大聖人は「法華経は随自意なり一切衆生を仏の心に随へたり」(新池殿御書p1437)と仰せです。衆生の心が「仏の心」と一体になるために説かれたのが、法華経の譬喩です。

斉藤: 法華経の譬喩は、衆生を仏の境涯に高めるカをもっているのですね。

名誉会長: そうです。さきほど、譬喩には“能動的に考えさせるカ”があると言いましたが、牧口先生も同じ発想の教育方法を考案されていた。
郷土科とか実物教育といわれるものです。身近な郷土に実際にあるものを体験させ、その体験と比較しながら、直接には体験できない知識をも得させていく。いわば実際の体験を譬喩として、生徒自身が考えを広げていくのです。だから、生徒の「自由行動」が大切だと言われている。
わかりやすい譬喩を使って教えるということは、自分で考えさせることに通じる。だからこそ、教えられた人の側に変革が起こる。
それに関連することですが、法華経の七譬を「生命の病を治す薬」ととらえた人もいます。
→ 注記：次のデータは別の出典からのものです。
(** C3. If on attempt [k] the task fails with [e] and [shouldRetry] returns
    [v], where [v] is [false] or [k] equals [maxRetries], then the loop
    stops there: the call fails with [e], the task has been called exactly
    [k + 1] times (for [0, ..., k]), the failed call and the call of
    [shouldRetry] are the last two events, and nothing else is stamped [k]:
    no [onRetry], no draw, no timer. *)
Theorem stop_on_veto_or_last_attempt (W : Type) (Math_random : W -> Q * W)
    (task : Task W) (options : option (Options W)) (w : W)
    (e : JsVal) (k : Z) (v : JsVal)
    (R : completion JsVal * W * list event) :
  R = retryMini Math_random task options w ->
  In (EvShouldRetry e k (Normal v)) (events R) ->
  v = JBool false \/ inject_Z k == maxRetries (resolve options) ->
  outcome R = Throw e /\
  taskArgs (events R) = upto 0 (Z.to_nat k + 1) /\
  length (taskArgs (events R)) = (Z.to_nat k + 1)%nat /\
  (exists pre,
     events R = pre ++ [EvTask k (Throw e); EvShouldRetry e k (Normal v)]) /\
  (forall ev, In ev (events R) -> attemptOf ev = k ->
     ev = EvTask k (Throw e) \/ ev = EvShouldRetry e k (Normal v)).
Proof.
  intros -> Hin Hv.
  pose proof (retryMini_Run Math_random task options w) as HR.
  assert (Hst : stops (resolve options) v k = true).
  { unfold stops. destruct Hv as [-> | Hk]; [reflexivity|].
    apply orb_true_iff. right. now apply Qeq_bool_iff. }
  destruct (Run_stop e k v HR Hin Hst) as (Hout & Hpre & Hargs & Honly).
  rewrite (Run_nonneg_start _ HR Hin : Z.to_nat (k + 1 - 0) = _) in Hargs.
  repeat split; trivial. rewrite Hargs. apply upto_length.
Qed.

(** The veto test of the suite: [shouldRetry] returns [false] on attempt 0
    of 5. *)
Lemma stop_on_veto_or_last_attempt_witness :
  outcome call_veto = Throw (JStr "Fatal Error") /\
  taskArgs (events call_veto) = [0%Z] /\
  length (taskArgs (events call_veto)) = 1%nat /\
  (exists pre,
     events call_veto
     = pre ++ [EvTask 0 (Throw (JStr "Fatal Error"));
               EvShouldRetry (JStr "Fatal Error") 0 (Normal (JBool false))]) /\
  (forall ev, In ev (events call_veto) -> attemptOf ev = 0%Z ->
     ev = EvTask 0 (Throw (JStr "Fatal Error")) \/
     ev = EvShouldRetry (JStr "Fatal Error") 0 (Normal (JBool false))).
Proof.
  apply (@stop_on_veto_or_last_attempt nat (randomConst 0)
           (alwaysFails "Fatal Error")
           (opts (Some 5) None None None (Some (hookReturns (JBool false))) None)
           O (JStr "Fatal Error") 0 (JBool false) call_veto).
  - reflexivity.
  - vm_compute. right. left. reflexivity.
  - left. reflexivity.
Defined.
四、五世紀ごろにインドで活躍した天親(世親)です。
例えば、第一の「三車火宅の譬え」は「顛倒して諸の功徳を求める増上慢心」という病を治す薬です。顛倒とは、三界の火宅の中で幸せを求めようとすることです。
また第四の「化城宝処の譬え」が治すのは「実は無いものを有ると思いこむ増上慢心」の病です。二乗の小さな悟りが“有る”と思っている声聞に、それは化城(幻の城)に過ぎない、つまり“無い”と教えているからです。五番日の「衣裏珠の譬え」の薬は「実は有るのに無いと思いこむ増上慢心」を治そうとする。衆生が無いと思い込んでいた宝石(仏性)が衣の裏(生命の中)に有ると教えているからです。
このように七譬は、生命の病を治す「良薬」とされている。
とすると釈尊は、衆生の生命を癒し、蘇生させる「名医」と言えます。「名医」そして「厳父」。そこに一貫して輝いているのは、衆生を幸福にせずにおくものかという、燃えるが如き「慈悲」です。

斉藤: 仏が衆生に対して「名医」と「厳父」の両方の役割をもっていることを示しているのが、七譬の第七、寿量品の良医病子の譬喩ですね。
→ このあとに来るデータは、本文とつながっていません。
Lemma run_begin_timers env tid st : timers (run_begin env tid st).1 = timers st.
Proof. unfold run_begin. by repeat case_match. Qed.

Lemma scheduled_sync_keeps tid env st : keeps_tasks st (_scheduled_sync tid env st).
Proof.
  unfold _scheduled_sync. repeat case_match; try apply keeps_tasks_refl.
  apply (keeps_tasks_update tid _ st). intros t'. apply evolves_with_thread.
Qed.

Lemma scheduled_sync_timers tid env st : timers (_scheduled_sync tid env st) = timers st.
Proof. unfold _scheduled_sync. by repeat case_match. Qed.

Lemma scheduled_sync_threads tid env st :
  threads (_scheduled_sync tid env st) =
  threads st ++
    match sync_tasks st !! tid with
    | Some t => if may_run_again (status t) then [new_thread tid env] else []
    | None => []
    end.
Proof. unfold _scheduled_sync. repeat case_match; by rewrite ?app_nil_r. Qed.

Lemma stop_sync_keeps tid st : keeps_tasks st (_stop_sync tid st).1.
Proof.
  unfold _stop_sync, popup_message. repeat case_match; cbn [fst];
    try (by apply keeps_tasks_same).
  eapply keeps_tasks_trans; [|by apply keeps_tasks_same].
  apply (keeps_tasks_update tid _ (set_procs _ st)). intros t'.
  etrans; [apply evolves_with_status|apply evolves_append_log].
Qed.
名誉会長: 寿量品の仏は、過去遠遠劫より未来永劫にわたって衆生救済の活動を続ける仏です。永遠の寿命を持ちながら、“衆生の救済のために出現し、救済のために入滅していく”仏です。出現も入滅も衆生救済のためです。つまり、“慈悲の生命”そのものを表している仏なのです。
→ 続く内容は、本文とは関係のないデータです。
(** * City-pop chord-progression generator: a shallow embedding

    The development models the TypeScript class [EnhancedCityPopGenerator]
    and its exported entry point [generateAndDownloadMidi].

    Conventions of the embedding.
    - MIDI pitches are JavaScript numbers that only ever hold integers
      (sums and differences of integer constants); they are modelled in [Z].
    - Every other JavaScript number (tempo, times, velocities, tension
      values, the results of [Math.random()]) is an IEEE double in the
      source; it is idealised here as an exact rational in [Q].
    - [Math.random()] is an oracle: the n-th call of a run returns the n-th
      value of a sequence of rationals in the half-open interval [0,1).
      Code that draws is written in a state monad over the call counter.
    - A JavaScript exception is the [Throw] constructor of [Result].
    - An array read [arr[Math.floor(Math.random() * arr.length)]] is
      [nth idx arr 0]: the index is in range whenever the array is not empty
      ([always_randomIndex]). The arrays read this way are the tension and
      alteration lists of the catalogs and the chord being spread, none of
      which is empty; the two reads that can yield [undefined] (the
      progression and the voicing selection) are modelled with [option].
    - The MIDI encoder ([@tonejs/midi]) is external. What it has received
      when [midi.toArray()] is called is a [MidiData]; the call itself is a
      parameter [toArray : Encoder] of the driver, which returns the bytes or
      throws. Theorems hold for every encoder. [Blob] and
      [URL.createObjectURL] are external too; the object URL stands for the
      bytes it was created from. *)

From Stdlib Require Import String Ascii DecimalString.
From Stdlib Require Import ZArith QArith Qround Qabs Bool List Permutation Sorted.
From Stdlib Require Import Reals Psatz.
Import ListNotations.

Local Open Scope Z_scope.

(** ** Numbers *)

Definition Qltb (x y : Q) : bool := negb (Qle_bool y x).

Definition Qmaxq (x y : Q) : Q := if Qle_bool x y then y else x.
Definition Qminq (x y : Q) : Q := if Qle_bool x y then x else y.

(** [Math.floor] and [Math.round] (round half up) on rationals. *)
Definition Math_floor (x : Q) : Z := Qfloor x.
Definition Math_round (x : Q) : Z := Qfloor (x + (1 # 2)).

(** ** The random source *)

Definition in01 (q : Q) : bool := Qle_bool 0 q && Qltb q 1.

(** A result of [Math.random()]: a rational in [0,1). *)
Record U01 : Type := mkU01 { u_val : Q; u_range : in01 u_val = true }.

Definition Oracle : Type := nat -> U01.

(** Computations that call [Math.random()]: the oracle is read, the number
    of calls made so far is the state. *)
Definition Rand (A : Type) : Type := Oracle -> nat -> A * nat.

Definition ret {A} (a : A) : Rand A := fun _ k => (a, k).

Definition bind {A B} (m : Rand A) (f : A -> Rand B) : Rand B :=
  fun rnd k => let (a, k') := m rnd k in f a rnd k'.

Definition Math_random : Rand Q := fun rnd k => (u_val (rnd k), S k).

Declare Scope rand_scope.
Delimit Scope rand_scope with rand.
Notation "x <- m ;; f" := (bind m (fun x => f))
  (at level 100, m at next level, right associativity) : rand_scope.
Local Open Scope rand_scope.

(** [Math.random() < p] *)
Definition chance (p : Q) : Rand bool :=
  r <- Math_random ;; ret (Qltb r p).

(** [Math.floor(Math.random() * n)] *)
Definition randomIndex (n : nat) : Rand nat :=
  r <- Math_random ;; ret (Z.to_nat (Math_floor (r * inject_Z (Z.of_nat n)))).

(** [Array.prototype.map] / [forEach] with a callback that draws: the
    callback runs on the elements from left to right. *)
Fixpoint mapM {A B} (f : A -> Rand B) (l : list A) : Rand (list B) :=
  match l with
  | [] => ret []
  | a :: t => b <- f a ;; bs <- mapM f t ;; ret (b :: bs)
  end.

(** ** Exceptions *)

Inductive JsError : Type :=
| TypeError (msg : string)
| Error (msg : string)
| Thrown (value : string).

Inductive Result (A : Type) : Type :=
| Ok (a : A)
| Throw (e : JsError).
Arguments Ok {A} a.
Arguments Throw {A} e.

(** ** Data model (interfaces [ExtendedVoicing], [ProgressionTemplate]) *)

Inductive Era : Type := E70s | Eearly80s | Emid80s | Elate80s.
Inductive Style : Type := ballad | uptempo | fusion.
Inductive Category : Type := c_citypop | c_fusion | c_jazz | c_ballad.

Definition Era_eqb (a b : Era) : bool :=
  match a, b with
  | E70s, E70s | Eearly80s, Eearly80s | Emid80s, Emid80s | Elate80s, Elate80s => true
  | _, _ => false
  end.

Definition Style_eqb (a b : Style) : bool :=
  match a, b with
  | ballad, ballad | uptempo, uptempo | fusion, fusion => true
  | _, _ => false
  end.

Definition eraName (e : Era) : string :=
  match e with
  | E70s => "70s" | Eearly80s => "early80s" | Emid80s => "mid80s" | Elate80s => "late80s"
  end.

Definition styleName (s : Style) : string :=
  match s with ballad => "ballad" | uptempo => "uptempo" | fusion => "fusion" end.

Record ExtendedVoicing : Type := {
  intervals : list Z;
  tensions : list Z;
  alterations : list Z;
  category : Category;
  weight : Q;
  era : option Era;
  artistStyle : option string
}.

Record ProgressionTemplate : Type := {
  roots : list Z;
  weights : list Q;
  style : string;
  complexity : Q
}.

Record StyleSetting : Type := {
  tempoRange : Q * Q;
  velocityRange : Q * Q;
  swingFactor : Q
}.

(** The constructor argument [options]; every field may be absent. *)
Record Options : Type := {
  opt_era : option Era;
  opt_style : option Style;
  opt_artistInfluence : option string;
  opt_complexity : option Q
}.

(** ** The catalogs *)

Definition voicings : list (string * ExtendedVoicing) := [
  ("maj9"%string,
   {| intervals := [0; 4; 7; 11; 14]; tensions := [9; 13]; alterations := [8; 15];
      category := c_citypop; weight := 1; era := Some Eearly80s; artistStyle := None |});
  ("maj7_13"%string,
   {| intervals := [0; 4; 7; 11; 21]; tensions := [9; 13]; alterations := [8; 15];
      category := c_citypop; weight := 0.8; era := Some Emid80s; artistStyle := None |});
  ("min11"%string,
   {| intervals := [0; 3; 7; 10; 14; 17]; tensions := [15; 22]; alterations := [8];
      category := c_citypop; weight := 0.7; era := Some Eearly80s; artistStyle := None |});
  ("maj9_13"%string,
   {| intervals := [0; 4; 7; 11; 14; 21]; tensions := [13; 15]; alterations := [8; 22];
      category := c_jazz; weight := 0.9; era := None;
      artistStyle := Some "Tatsuro Yamashita"%string |});
  ("maj7_9_13"%string,
   {| intervals := [0; 4; 7; 11; 14; 21]; tensions := [13; 15; 22]; alterations := [8; 15];
      category := c_ballad; weight := 0.7; era := None;
      artistStyle := Some "Mariya Takeuchi"%string |});
  ("kadomatsu_fusion"%string,
   {| intervals := [0; 4; 7; 10; 15; 21]; tensions := [9; 13; 15]; alterations := [8; 22];
      category := c_fusion; weight := 0.8; era := None;
      artistStyle := Some "Toshiki Kadomatsu"%string |});
  ("anri_pop"%string,
   {| intervals := [0; 4; 7; 11; 14]; tensions := [9; 13]; alterations := [15];
      category := c_citypop; weight := 0.85; era := None;
      artistStyle := Some "Anri"%string |})
].

Definition progressionTemplates : list ProgressionTemplate := [
  {| roots := [0; 5; 3; 4]; weights := ([1; 0.8; 0.7; 0.9])%Q;
     style := "standard"; complexity := 0.7 |};
  {| roots := [0; 5; 1; 4]; weights := ([1; 0.7; 0.8; 0.9])%Q;
     style := "jazz"; complexity := 0.8 |};
  {| roots := [3; 4; 0; 5; 1]; weights := ([0.8; 0.9; 1; 0.7; 0.8])%Q;
     style := "fusion"; complexity := 0.9 |};
  {| roots := [0; 2; 5; 1]; weights := ([1; 0.6; 0.7; 0.8])%Q;
     style := "ballad"; complexity := 0.6 |}
].

Definition styleSettings (s : Style) : StyleSetting :=
  match s with
  | ballad => {| tempoRange := (65, 80); velocityRange := (60, 85); swingFactor := 0.2 |}
  | uptempo => {| tempoRange := (120, 135); velocityRange := (75, 95); swingFactor := 0.4 |}
  | fusion => {| tempoRange := (90, 110); velocityRange := (70, 90); swingFactor := 0.3 |}
  end%Q.

(** ** JavaScript idioms *)

(** Truthiness of an optional string-literal field ([!this.options.era]):
    an era or style tag is a non-empty literal, so it is truthy exactly
    when present; a free-form string is falsy when absent or empty. *)
Definition truthy {A} (o : option A) : bool :=
  match o with Some _ => true | None => false end.

Definition truthyString (o : option string) : bool :=
  match o with
  | Some EmptyString => false
  | Some (String _ _) => true
  | None => false
  end.

(** Strict equality [===] between possibly-undefined values. *)
Definition strictEq {A} (eqb : A -> A -> bool) (a b : option A) : bool :=
  match a, b with
  | Some x, Some y => eqb x y
  | None, None => true
  | _, _ => false
  end.

(** [Set<number>]: insertion order is kept, a present value is not added
    again; [Array.from] of the set is the list itself. *)
Definition Set_add (x : Z) (s : list Z) : list Z :=
  if existsb (Z.eqb x) s then s else s ++ [x].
遠藤: 七譬の最初の三車火宅の譬えでは、仏は「父」として示されました。「今此三界しの文には、父である仏が、子である衆生をどこまでも救う慈悲が示されています。
この「父である仏」が、寿景品では、永遠の慈悲の活動である久遠の仏として示されたわけですね。

名誉会長: そう。百六箇抄には、「今此三界」の文について、「密表寿量品(=密かに寿量品を表す)」(御書p856)と言われています。